Ульд приосанился, хватая ртом воздух, но не находя слов, чтобы ответить на оскорбление, которым, в общем-то, слова дяди и не были. Зелёная кожа юноши посинела от гнева, потому что, в отличии от белокожих представителей других рас, орки не краснели в минуты раздражения, а именно что становились синими, иногда и до самой черноты, если возмущение их достигало предела душевных сил. Так как это сейчас было с молодым Ульдом.

– Вот что, юноша, – сказал Аргур, выйдя к нему из-за большого дубового стола и примирительно положил большую руку на хрупкое плечо мальчишки, – это хорошо, что в твоей крови столько огня. Не растеряй его, пока будешь расти. И всё же всему в этом мире есть своё время. Ведь ты хочешь отомстить за смерть нашей родни, а не стать ещё одним камнем на пепелище предков, так?

Ульд не нашёлся что ответить на это, но взгляда не опустил. Внутри него боролись два сильных чувства – желание действовать, проявить себя, показать всем, что он достоин памяти своего отца и братьев, но в то же время осознание того, что как бы они ему ни были противны, дядя, в общем-то, говорил правильные слова.

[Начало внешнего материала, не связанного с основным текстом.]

Definition YEARLY_INSURANCE : Q := 0.0013.
Definition YEARLY_VVE : Q := 0.005.
Definition YEARLY_WOZ : Q := 0.000577.

(** The locals [payment], [bruto_payments] and [interest_payments] of
    [annuity_mortgage]. *)
Definition annuity_payment (principal interest_rate : Q) (years : Z) : Q :=
  let monthly_rate := interest_rate / 12 in
  let months := (years * 12)%Z in
  Npf.pmt monthly_rate months (- principal) 0 Npf.End_.

Definition annuity_bruto_payments (principal interest_rate : Q) (years : Z)
  : list Q :=
  let months := (years * 12)%Z in
  Py.list_repeat (annuity_payment principal interest_rate years) months.

Definition annuity_interest_payments (principal interest_rate : Q) (years : Z)
  : list Q :=
  let monthly_rate := interest_rate / 12 in
  let months := (years * 12)%Z in
  map (fun per => Npf.ipmt monthly_rate months per (- principal) 0 Npf.End_)
      (Py.range 1 (months + 1)).

Definition annuity_mortgage (principal interest_rate : Q) (years : Z) : list Q :=
  let monthly_rate := interest_rate / 12 in
  let months := (years * 12)%Z in
  let payment := Npf.pmt monthly_rate months (- principal) 0 Npf.End_ in
  let bruto_payments := Py.list_repeat payment months in
  let interest_payments :=
    map (fun per => Npf.ipmt monthly_rate months per (- principal) 0 Npf.End_)
        (Py.range 1 (months + 1)) in
  let interest_deductible := Np.smul INTEREST_DEDUCTIBLE interest_payments in
  let net_payments := Np.sub bruto_payments interest_deductible in
  net_payments.

(** The local [payment] of [annuity_mortgage_remaining_principal]: the
    principal portions. *)
Definition annuity_principal_payments (principal interest_rate : Q) (years : Z)
  : list Q :=
  let monthly_rate := interest_rate / 12 in
  let months := (years * 12)%Z in
  map (fun per => Npf.ppmt monthly_rate months per (- principal) 0 Npf.End_)
      (Py.range 1 (months + 1)).

Definition annuity_mortgage_remaining_principal
  (principal interest_rate : Q) (years : Z) : list Q :=
  let monthly_rate := interest_rate / 12 in
  let months := (years * 12)%Z in
  let payment :=
    map (fun per => Npf.ppmt monthly_rate months per (- principal) 0 Npf.End_)
        (Py.range 1 (months + 1)) in
  let cumsum := Np.cumsum payment in
  Np.ssub principal cumsum.

Definition linear_mortgage_remaining_principal (principal : Q) (years : Z)
  : result (list Q) :=
  let months := (years * 12)%Z in
  linear_payment <- Py.truediv principal months ;;
  Ok (map (fun i => principal - linear_payment * inject_Z i)
          (Py.range 0 months)).


Definition linear_mortgage (principal interest_rate : Q) (years : Z)
  : result (list Q) :=
  let monthly_rate := interest_rate / 12 in
  let months := (years * 12)%Z in
  linear_payment <- Py.truediv principal months ;;
  remaining_principal <- linear_mortgage_remaining_principal principal years ;;
  interest_payments <-
    mapM (fun i => x <- Np.getitem remaining_principal i ;; Ok (x * monthly_rate))
         (Py.range 0 months) ;;
  let interest_deductible := Np.smul INTEREST_DEDUCTIBLE interest_payments in
  let net_payments :=
    Np.sub (Np.sadd linear_payment interest_payments) interest_deductible in
  Ok net_payments.
(** * GKOS chord reference diagrams: a shallow embedding of
    [docs/generate_diagrams.py] and the properties of its specification.

    Conventions of the embedding.

    - A Python [str] is a list of Unicode code points ([pystr]); [len] is the
      length of that list, and an empty list is the only falsy string.
    - Python integers are [Z]. Python floats are modelled by exact rationals
      ([Q]): every coordinate of the program is a short decimal fraction, and
      no property below depends on a rounding of the last binary digit.
    - The [Svg] builder is append-only: each drawing procedure is embedded as
      the list of primitives it appends to the builder, in order, and
      sequencing is list concatenation.  A primitive records the arguments of
      the [Svg] method call; [Svg_build] turns the primitives into text.
    - A Python exception is a value [Raise e] of the [result] type. *)

From Stdlib Require Import ZArith QArith Lia Lqa List String Ascii Bool.
From Stdlib Require Import DecimalString Permutation.
From stdpp Require Import gmap.
Import ListNotations.

Local Open Scope Z_scope.

(** ** Python strings *)

Definition pystr : Type := list Z.

(** The code points of a literal written in ASCII. *)
Definition lit (s : string) : pystr :=
  List.map (fun c => Z.of_N (N_of_ascii c)) (list_ascii_of_string s).

Definition len (s : pystr) : Z := Z.of_nat (List.length s).

(** Truth value of a string: [if s:]. *)
Definition truthy (s : pystr) : bool :=
  match s with [] => false | _ :: _ => true end.

(** [str.isspace] for one code point (the whitespace table of CPython). *)
Definition isspace (c : Z) : bool :=
  ((9 <=? c) && (c <=? 13)) || ((28 <=? c) && (c <=? 32))
  || (c =? 0x85) || (c =? 0xA0) || (c =? 0x1680)
  || ((0x2000 <=? c) && (c <=? 0x200A))
  || (c =? 0x2028) || (c =? 0x2029) || (c =? 0x202F)
  || (c =? 0x205F) || (c =? 0x3000).

(** [s.rstrip()]: drop the trailing run of whitespace. *)
Fixpoint rstrip (s : pystr) : pystr :=
  match s with
  | [] => []
  | c :: r =>
      match rstrip r with
      | [] => if isspace c then [] else [c]
      | r' => c :: r'
      end
  end.

(** ** Key constants *)

Definition A : Z := 1.
Definition B : Z := 2.
Definition C : Z := 4.
Definition D : Z := 8.
Definition E : Z := 16.
Definition F : Z := 32.

Definition KEYS : list Z := [A; B; C; D; E; F].

(** The dictionaries [KNAME], [KCOL] and [KROW] are only ever indexed by
    members of [KEYS]; the last branch stands for the [KeyError] that no
    call site can reach. *)
Definition KNAME (k : Z) : pystr :=
  match k with
  | 1 => lit "A" | 2 => lit "B" | 4 => lit "C"
  | 8 => lit "D" | 16 => lit "E" | 32 => lit "F"
  | _ => []
  end.

Definition KCOL (k : Z) : Z :=
  match k with
  | 1 | 2 | 4 => 0
  | 8 | 16 | 32 => 1
  | _ => 0
  end.

Definition KROW (k : Z) : Z :=
  match k with
  | 1 => 0 | 2 => 1 | 4 => 2
  | 8 => 0 | 16 => 1 | 32 => 2
  | _ => 0
  end.

Definition LEFT : list Z := [A; B; C].
Definition RIGHT : list Z := [D; E; F].

(** [k in s] for a set of keys. *)
Definition key_in (k : Z) (s : list Z) : bool :=
  List.existsb (Z.eqb k) s.

(** [s <= t] for sets of keys. *)
Definition subset (s t : list Z) : bool :=
  List.forallb (fun k => key_in k t) s.

(** [bits(mask)]: the key constants pressed in a bitmask. *)
Definition bits (mask : Z) : list Z :=
  List.filter (fun k => negb (Z.land mask k =? 0)) KEYS.

(** [chord_label(mask)]. *)
Definition chord_label (mask : Z) : pystr :=
  List.concat (List.map KNAME (bits mask)).

(** Re-union of a list of keys ([functools.reduce(operator.or_, ks, 0)]). *)
Definition union (ks : list Z) : Z := List.fold_right Z.lor 0 ks.

(** ** Display mapping for action and special values *)

Definition _ACTION : list (pystr * pystr) :=
  [ (lit "UpArrow", [0x2191]); (lit "DownArrow", [0x2193]);
    (lit "LeftArrow", [0x2190]); (lit "RightArrow", [0x2192]);
    (lit "backspace", [0x232b]); (lit "space", [0x2423]);
    (lit "enter", [0x23ce]);
    (lit "tab", [0x21e5]); (lit "delete", [0x2326]);
    (lit "esc", lit "Esc"); (lit "PageUp", lit "PgUp");
    (lit "PageDown", lit "PgDn");
    (lit "Home", lit "Home"); (lit "End", lit "End");
    (lit "shift", [0x21e7]); (lit "symb", lit "@#");
    (lit "mode_toggle", lit "ABC" ++ [0x21c4] ++ lit "123");
    (lit "ctrl", lit "Ctrl"); (lit "alt", lit "Alt");
    (lit "ScrollUp", [0x2191; 0x2191]); (lit "ScrollDown", [0x2193; 0x2193]);
    (lit "WordLeft", [0x21d0]); (lit "WordRight", [0x21d2]);
    (lit "PanLeft", [0x21c7]); (lit "PanRight", [0x21c9]);
    (lit "PanLeftHome", [0x21e4]); (lit "PanRightEnd", [0x21e5]);
    (lit "unicode_picker", lit "Uni"); (lit "emoji", [0x1f600]);
    (lit "Insert", lit "Ins") ].

(** [d.get(key)] on a dictionary literal with string keys. *)
Fixpoint dict_get (d : list (pystr * pystr)) (key : pystr) : option pystr :=
  match d with
  | [] => None
  | (k, v) :: d' => if bool_decide (k = key) then Some v else dict_get d' key
  end.

(** [disp(val)]: convert a layout value to a display string. *)
Definition disp (val : pystr) : pystr :=
  if negb (truthy val) then []
  else match dict_get _ACTION val with
       | Some d => d
       | None => rstrip val
       end.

– Каким сильным и умелым воином был твой отец… и братья твои были ему под стать! А всё же мы-то с тобой знаем, что храбрость, порой, им заменяла ум. Если бы Моркраг не решил оружием ответить на оскорбление остроухих, был бы сейчас жив. Я говорил ему, что для того, чтобы надрать зад Эвандоэле одного лишь клана Облачной долины мало. Нужно собрать всех орков, или большого боя не получится. Но он был слишком горд, решил что остроухий король лично явится к нему навстречу. Вот только мы оба знаем, чем это кончилось. А ведь мог бы тихо – мирно покрошить одну остроухую деревню-другую, Эвандоэле бы сюда никогда не сунулся. Эльфы ведь без своих деревьев – ничто. Они не умеют сражаться на открытых пространствах и их однорогие лошади с ума сходят от вида бескрайних полей и горизонта у кромки неба. – Рассмеялся Аргур и примирительно взъерошил непослушные тёмные волосы племянника. – Вот что. Отомстить остроухим – твоё право. Если это придаст тебе сил, думай о мести, но не забывай, почему ты там, где ты есть. Ты наследник Облачной долины, не я. Это тебе вести за собой всех этих орков, которые сейчас злословят за твоей спиной. Но ты должен понять, что всё это они не со зла, ведь они просто не знают тебя. Боятся, что ты не сможешь стать им достойным правителем. Так почему бы тебе вперёд мести не доказать им обратное? Стань сильным и умелым воином Ульд и, вот увидишь, тебе не понадобится моё разрешение, чтобы говорить с ними. Тебе и вовсе не придётся с ними говорить – они сами пойдут за тобой без слов, куда бы ты ни отправился, и будут умирать за тебя с улыбкой на устах. Ведь это в твоих венах течёт первая кровь и тебе по праву принадлежит место отца.

Аргур Дурмад был действительно мудрым орком. И Ульд за время своего взросления убеждался в этом не раз, когда тому удавалось одним лишь правильным словом усмирять его пылкий нрав, непременно доставшийся от отца, и устремлять его неисчерпаемые силы в нужное русло – к обучению, тренировкам и правильным делам.

И всё же настало время и для занесённой вековой пылью, но незабытой мести.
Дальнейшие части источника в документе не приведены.